Task directions ::
From the entries below, copy exactly the lines from the one that contains "- intros H." through the one that contains "Ltac lifecycle H1", both included, and only those.
--- Record excerpts Enclosed Below ---
Lemma trimStart_length (s : string) : String.length (JS.trimStart s) <= String.length s.
Proof.
  induction s as [|a r IH]; cbn; [lia|]. destruct (JS.isWhiteSpace a); cbn; lia.
Qed.

Lemma trimStart_In (s : string) (c : ascii) :
  In c (list_ascii_of_string (JS.trimStart s)) -> In c (list_ascii_of_string s).
Proof.
  induction s as [|a r IH]; cbn; [auto|].
  destruct (JS.isWhiteSpace a); cbn; auto.
Qed.

Lemma reverse_In (s : string) (c : ascii) :
  In c (list_ascii_of_string (JS.reverse s)) <-> In c (list_ascii_of_string s).
Proof.
  unfold JS.reverse. rewrite list_ascii_of_string_of_list_ascii. symmetry. apply in_rev.
Qed.

Lemma trim_length (s : string) : String.length (JS.trim s) <= String.length s.
Proof.
  unfold JS.trim, JS.trimEnd. rewrite reverse_length.
  etransitivity; [apply trimStart_length|]. rewrite reverse_length.
  apply trimStart_length.
Qed.

Lemma trim_In (s : string) (c : ascii) :
  In c (list_ascii_of_string (JS.trim s)) -> In c (list_ascii_of_string s).
Proof.
  unfold JS.trim, JS.trimEnd. intros H.
  apply reverse_In, trimStart_In, reverse_In, trimStart_In in H. exact H.
Qed.

(** X23.  [sanitizeString] returns a string without ['<'] and ['>'], made
    of characters of its input and no longer than it; on an input without
    angle brackets it is [trim].  (The brackets are removed after the
    trim, so the result can begin or end with white space: [" a"] for
    ["< a"].) *)
Theorem sanitized_string_has_no_angle_brackets (input : string) :
  (forall c, In c (list_ascii_of_string (Utils.sanitizeString input)) ->
     c <> "<"%char /\ c <> ">"%char /\ In c (list_ascii_of_string input)) /\
  String.length (Utils.sanitizeString input) <= String.length input /\
  ((forall c, In c (list_ascii_of_string input) -> c <> "<"%char /\ c <> ">"%char) ->
   Utils.sanitizeString input = JS.trim input) /\
  Utils.sanitizeString "< a" = " a".
Proof.
  unfold Utils.sanitizeString. split; [|split; [|split]].
  - intros c Hc. destruct (removeAngles_clean _ _ Hc) as (H1 & H2 & H3).
    split; [exact H1|]. split; [exact H2|]. apply trim_In, H3.
  - etransitivity; [apply removeAngles_length|apply trim_length].
  - intros H. apply removeAngles_id. intros c Hc. apply H, trim_In, Hc.
  - reflexivity.
Qed.

(* ================================================================== *)
(** * The life cycle of the consumer *)
(* ================================================================== *)

Ltac lifecycle H1 H2 :=
  cbv in H1, H2 |- *;
  first [exfalso; discriminate (H1 eq_refl)
        |exfalso; discriminate (H2 eq_refl)
        |split; intros; first [reflexivity|discriminate|assumption]].

Lemma apply_wellFormed (op : RabbitMQConsumer.Operation) (s : RabbitMQConsumer.t) :
  wellFormed s -> wellFormed (RabbitMQConsumer.apply op s).
Proof.
  destruct s as [connection channel consuming calls].
  intros (H1 & H2).
  destruct op as [b|b|b|b|]; try destruct b as [c1 c2 c3 c4 c5 c6 c7 c8].
  - destruct c1, c2, c3, c4, connection, channel, consuming; lifecycle H1 H2.
  - destruct c5, connection, channel, consuming; lifecycle H1 H2.
  - destruct c6, connection, channel, consuming; lifecycle H1 H2.
  - destruct c6, c7, c8, connection, channel, consuming; lifecycle H1 H2.
  - destruct connection, channel, consuming; lifecycle H1 H2.
Qed.

Lemma run_wellFormed (ops : list RabbitMQConsumer.Operation) (s : RabbitMQConsumer.t) :
  wellFormed s -> wellFormed (RabbitMQConsumer.run ops s).
Proof.
  revert s. induction ops as [|op rest IH]; intros s Hs; [exact Hs|].
  cbn. apply IH, apply_wellFormed, Hs.
Qed.

Lemma initial_wellFormed : wellFormed RabbitMQConsumer.initial.
Proof. split; discriminate. Qed.

(** X24.  Whatever is done to the consumer object ([connect],
    [startConsuming], [stopConsuming], [close], the ['error'] and ['close']
    events of the connection, in any order, any number of times) and
    whichever calls to the broker fail along the way, [isConsuming] is set
    only while the channel is set and the channel is set only while the
    connection is set.  So [isConnected()] equals [isConsuming]. *)
Theorem consumer_is_connected_iff_consuming (ops : list RabbitMQConsumer.Operation) :
  let s := RabbitMQConsumer.run ops RabbitMQConsumer.initial in
  (RabbitMQConsumer.isConsuming s = true -> RabbitMQConsumer.channel s = true) /\
  (RabbitMQConsumer.channel s = true -> RabbitMQConsumer.connection s = true) /\
  RabbitMQConsumer.isConnected s = RabbitMQConsumer.isConsuming s.
Proof.
  cbv zeta. destruct (run_wellFormed ops _ initial_wellFormed) as (H1 & H2).
  split; [exact H1|]. split; [exact H2|].
  unfold RabbitMQConsumer.isConnected.
  destruct (RabbitMQConsumer.isConsuming _); [|apply andb_false_r].
  rewrite (H2 (H1 eq_refl)), (H1 eq_refl). reflexivity.
Qed.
--- End of Enclosed Record excerpts ---
Solution to the exercise ::
  - intros H. apply removeAngles_id. intros c Hc. apply H, trim_In, Hc.
  - reflexivity.
Qed.

(* ================================================================== *)
(** * The life cycle of the consumer *)
(* ================================================================== *)

Ltac lifecycle H1 H2 :=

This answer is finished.